This performance is actually from '55...and flawed
Into | everywhereandnowhere | 03/03/2005
(3 out of 5 stars)
"As if collecting historical recordings isn't confusing enough...the liner notes for this Urania issue say that this recording is from 1950, the other reviewer says it's from '61. I have it from a normally very reliable on-line source that it's actually from 10/24/55; and that there was never a Schuricht Bruckner Eighth recording from either '50 or '61. Urania is generally one of the more reputable Italian labels--not one of those fly-by-night pirate labels--so I have no idea where they would've gotten the info that this is from '50, let alone how the other reviewer got the idea that it was from '61...go figure.
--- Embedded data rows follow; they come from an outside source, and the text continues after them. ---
Definition Lookup (name : string) : GoM (Dir * W) Node :=
  dir ← get_node;
  let path := Join [dir_path dir; name] in
  let slow : GoM (Dir * W) Node :=
    cachedRow ← metadata (GetFullEntry path);
    let cached := bool_decide (is_Some cachedRow) in
    let belowPath := Join [dir_belowPath dir; name] in
    if dir_direct dir then
      AccountDir LookupFuseOp;;
      r ← go_try (on_world (Lstat RemoteDomain belowPath));
      let reload := (cachedRow ← metadata (GetFullEntry path); remember name cachedRow) in
      match r with
      | inr fileInfo =>
          metadata (PutNewOrUpdateWithType path (mode_type (Mode fileInfo)));;
          reload
      | inl err =>
          if cached then reload
          else if IsNotExist err then
            metadata (PutNewOrUpdateNoEntry path);;
            go_err EFuseENOENT
          else go_err err
      end
    else if negb cached then
      AccountMiss LookupFuseOp;;
      r ← go_try (on_world (Lstat RemoteDomain belowPath));
      match r with
      | inl err =>
          if negb (IsNotExist err) then go_err err
          else
            _ ← metadata (PutNewNoEntry path);
            go_err EFuseENOENT
      | inr fileInfo =>
          _ ← metadata (PutNewWithType path (mode_type (Mode fileInfo)));
          cachedRow ← metadata (GetFullEntry path);
          remember name cachedRow
      end
    else
      AccountHit LookupFuseOp;;
      remember name cachedRow in
  match (if negb (dir_direct dir) then rows (dir_data dir) !! name else None) with
  | Some cachedRow =>
      go_lift (newNodeForEntry globals (dir_path dir) (dir_belowPath dir) cachedRow name)
  | None => slow
  end.

Definition dirent_type (modeType : Z) : outcome DirentType :=
  if mode_type modeType =? 0 then Ret DT_File
  else if mode_type modeType =? ModeDir then Ret DT_Dir
  else if mode_type modeType =? ModeSymlink then Ret DT_Link
  else Panic "unknown type".

(** The final loop of [ReadDirAll]; Go leaves the order of a map's entries open. *)
Fixpoint make_dirents (es : list (string * OneDirEntry)) : outcome (list Dirent) :=
  match es with
  | [] => Ret []
  | (basename, dirEntry) :: es =>
      if negb (Valid dirEntry) then make_dirents es
      else
        t ← dirent_type (EntModeType dirEntry);
        des ← make_dirents es;
        Ret ({| de_Inode := EntInode dirEntry; de_Name := basename; de_Type := t |} :: des)
  end.

(** Both branches that read the directory do this with the open directory [f]. *)
Definition store_listing (dir : Dir) (f : tracedReader) : GoM (Dir * W) () :=
  belowEntries ← on_world (tr_Readdir f);
  metadata (PutDirEntries (dir_inode dir) (dir_path dir) belowEntries).

Definition load_listing (dir : Dir) : GoM (Dir * W) () :=
  entries ← metadata (GetDirEntries (dir_inode dir) ∅);
  on_node (go_modify (λ dir, set_dir_data (set_dirEntries entries (dir_data dir)) dir)).

Definition list_dirents : GoM (Dir * W) (list Dirent) :=
  dir ← get_node;
  go_lift (make_dirents (map_to_list (default ∅ (dirEntries (dir_data dir))))).

(** A deferred [f.Close()] runs when the whole function returns. *)
Definition ReadDirAll : GoM (Dir * W) (list Dirent) :=
  dir ← get_node;
  let cached := bool_decide (is_Some (dirEntries (dir_data dir))) in
  if dir_direct dir then
    AccountDir ReaddirFuseOp;;
    r ← go_try (on_world (Open RemoteDomain (dir_belowPath dir)));
    match r with
    | inr f =>
        go_defer (on_world (tr_Close f))
          (store_listing dir f;; load_listing dir;; list_dirents)
    | inl err => if cached then load_listing dir;; list_dirents else go_err err
    end
  else if negb cached then
    AccountMiss ReaddirFuseOp;;
    f ← on_world (Open RemoteDomain (dir_belowPath dir));
    go_defer (on_world (tr_Close f))
      (store_listing dir f;; load_listing dir;; list_dirents)
  else
    AccountHit ReaddirFuseOp;;
    list_dirents.

(** ** Files *)

Definition set_file_data (d : lazyFileData) (file : FileNode) : FileNode :=
  {| file_path := file_path file; file_belowPath := file_belowPath file;
     file_inode := file_inode file; file_direct := file_direct file; file_data := d |}.
Definition set_fd_fileInfo (fi : option FileInfo) (d : lazyFileData) : lazyFileData :=
  {| fd_fileInfo := fi; contentHash := contentHash d |}.
Definition set_hash (h : Key) (d : lazyFileData) : lazyFileData :=
  {| fd_fileInfo := fd_fileInfo d; contentHash := Some h |}.

Definition File_Attr : GoM (FileNode * W) Attr :=
  file ← get_node;
  go_zoom (λ s, (fd_fileInfo (file_data s.1), s.2))
    (λ '(fi, w) s, (set_file_data (set_fd_fileInfo fi (file_data s.1)) s.1, w))
    (commonAttr (file_inode file) (file_direct file) (file_belowPath file)).

Definition store_hash (file : FileNode) (key : Key) : GoM (FileNode * W) () :=
  metadata (PutContentHash (file_inode file) key);;
  on_node (go_modify (λ file, set_file_data (set_hash key (file_data file)) file)).

Definition File_Open : GoM (FileNode * W) openFile :=
  file ← get_node;
  let cached := bool_decide (is_Some (contentHash (file_data file))) in
  (if file_direct file then
     AccountDir OpenFuseOp;;
     r ← go_try (on_world (PutContents (g_content globals) (file_belowPath file)));
     match r with
     | inr key => store_hash file key
     | inl err => if cached then mret () else go_err err
     end
   else if negb cached then
     AccountMiss OpenFuseOp;;
     key ← on_world (PutContents (g_content globals) (file_belowPath file));
     store_hash file key
   else AccountHit OpenFuseOp);;
  file ← get_node;
  match contentHash (file_data file) with
  | None => go_panic nil_deref
  | Some key =>
      path ← on_world (GetFileForContents (g_content globals) key);
      input ← on_world (Open LocalDomain path);
      mret {| of_path := file_path file; of_reader := Some input |}
  end.

(** [req.Size] and [req.Offset] are arguments, [resp.Data] is the result. *)
Definition openFile_Read (size : nat) (offset : Z) : GoM (openFile * W) bytes :=
  AccountHit ReadFuseOp;;
  file ← get_node;
  match of_reader file with
  | None => go_panic nil_deref
  | Some reader =>
      r ← on_world (tr_ReadAt reader size offset);
      let '(data, err) := r in
      match err with
      | None | Some EEOF => mret data
      | Some err => go_err err
      end
  end.

Definition openFile_Release : GoM (openFile * W) () :=
  file ← get_node;
  match of_reader file with
  | None => mret ()
  | Some reader =>
      on_world (tr_Close reader);;
      set_node {| of_path := of_path file; of_reader := None |}
  end.

(** ** Symbolic links *)

Definition set_link_data (d : lazySymlinkData) (l : Symlink) : Symlink :=
  {| link_path := link_path l; link_belowPath := link_belowPath l; link_inode := link_inode l;
     link_direct := link_direct l; link_data := d |}.
Definition set_ld_fileInfo (fi : option FileInfo) (d : lazySymlinkData) : lazySymlinkData :=
  {| ld_fileInfo := fi; target := target d |}.
Definition set_ld_target (t : string) (d : lazySymlinkData) : lazySymlinkData :=
  {| ld_fileInfo := ld_fileInfo d; target := Some t |}.

Definition Symlink_Attr : GoM (Symlink * W) Attr :=
  symlink ← get_node;
  go_zoom (λ s, (ld_fileInfo (link_data s.1), s.2))
    (λ '(fi, w) s, (set_link_data (set_ld_fileInfo fi (link_data s.1)) s.1, w))
    (commonAttr (link_inode symlink) (link_direct symlink) (link_belowPath symlink)).

Definition store_target (symlink : Symlink) (t : string) : GoM (Symlink * W) () :=
  metadata (PutSymlinkTarget (link_inode symlink) t);;
  on_node (go_modify (λ l, set_link_data (set_ld_target t (link_data l)) l)).

Definition Symlink_Readlink : GoM (Symlink * W) string :=
  symlink ← get_node;
  let cached := bool_decide (is_Some (target (link_data symlink))) in
  (if link_direct symlink then
     AccountDir ReadlinkFuseOp;;
     r ← go_try (on_world (Readlink RemoteDomain (link_belowPath symlink)));
     match r with
     | inr t => store_target symlink t
     | inl err => if cached then mret () else go_err err
     end
   else if negb cached then
     AccountMiss ReadlinkFuseOp;;
     t ← on_world (Readlink RemoteDomain (link_belowPath symlink));
     store_target symlink t
   else AccountHit ReadlinkFuseOp);;
  symlink ← get_node;
  match target (link_data symlink) with
  | None => go_panic nil_deref
  | Some t => mret t
  end.
End handlers.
That said, overall this is a very good performance, and a surprisingly good, firm, and clear, recording, played by Schmidt-Isserstedt's wonderful NDRSO Hamburg. After listening to Schuricht's 1963 VPO recording, he gives a surprisingly measured reading of the first movement, but it is still a satisfying account. The scherzo and adagio are very well done, and the finale is excellent for about 90% of the way...then, at the onset of the coda, something goes awry. It doesn't have anything to do with the orchestra or the recording, and one who hasn't heard the Eighth many times might scarcely notice it; but Shuricht takes his own cut. Similar to the cuts at the onset of the adagio's climax, and early in the finale, that Nowak observed in his edition of the Eighth, Schuricht decides he is going to fuse together two brass passages by cutting out a string motif. It is one of those wonderfully subtle Bruckner moments where he heightens the tension by delaying the onset of a climactic moment, thus making the ultimate "arrival" all the more satisfying...but some musicologists just don't seem to get this, so these passages end up on the "cutting room floor." If you know the Bruckner Eighth pretty well, it is a very distracting omission, right at the onset of one of Bruckner's greatest codas (and, when done well, one of the greatest symphonic codas, period).
As much as I like Schuricht as an interpreter, he is prone to these kinds of maneuvers occasionally. I used to have a recording of Brahms First Symphony where everything was going just swimmingly--I was just about ready to proclaim it one of my favorite recordings of that work--when I was stopped dead in my tracks by Schuricht's taking a well-known five-note motif in the coda of the finale (another of the greatest codas in symphonic music) that is normally repeated twice, and deciding that it only need to be played once! I do not pretend to be a musicologist--in fact, pardon me for not including bar numbers in this review--but this kind of indiscriminate cutting takes "interpretation" too far, imo. I would have given this recording a firm four stars, had it not been for this unfortunate excision.
Unless you're a Bruckner completist, or one who collects recordings of "oddball" performances, you should probably steer clear of this recording."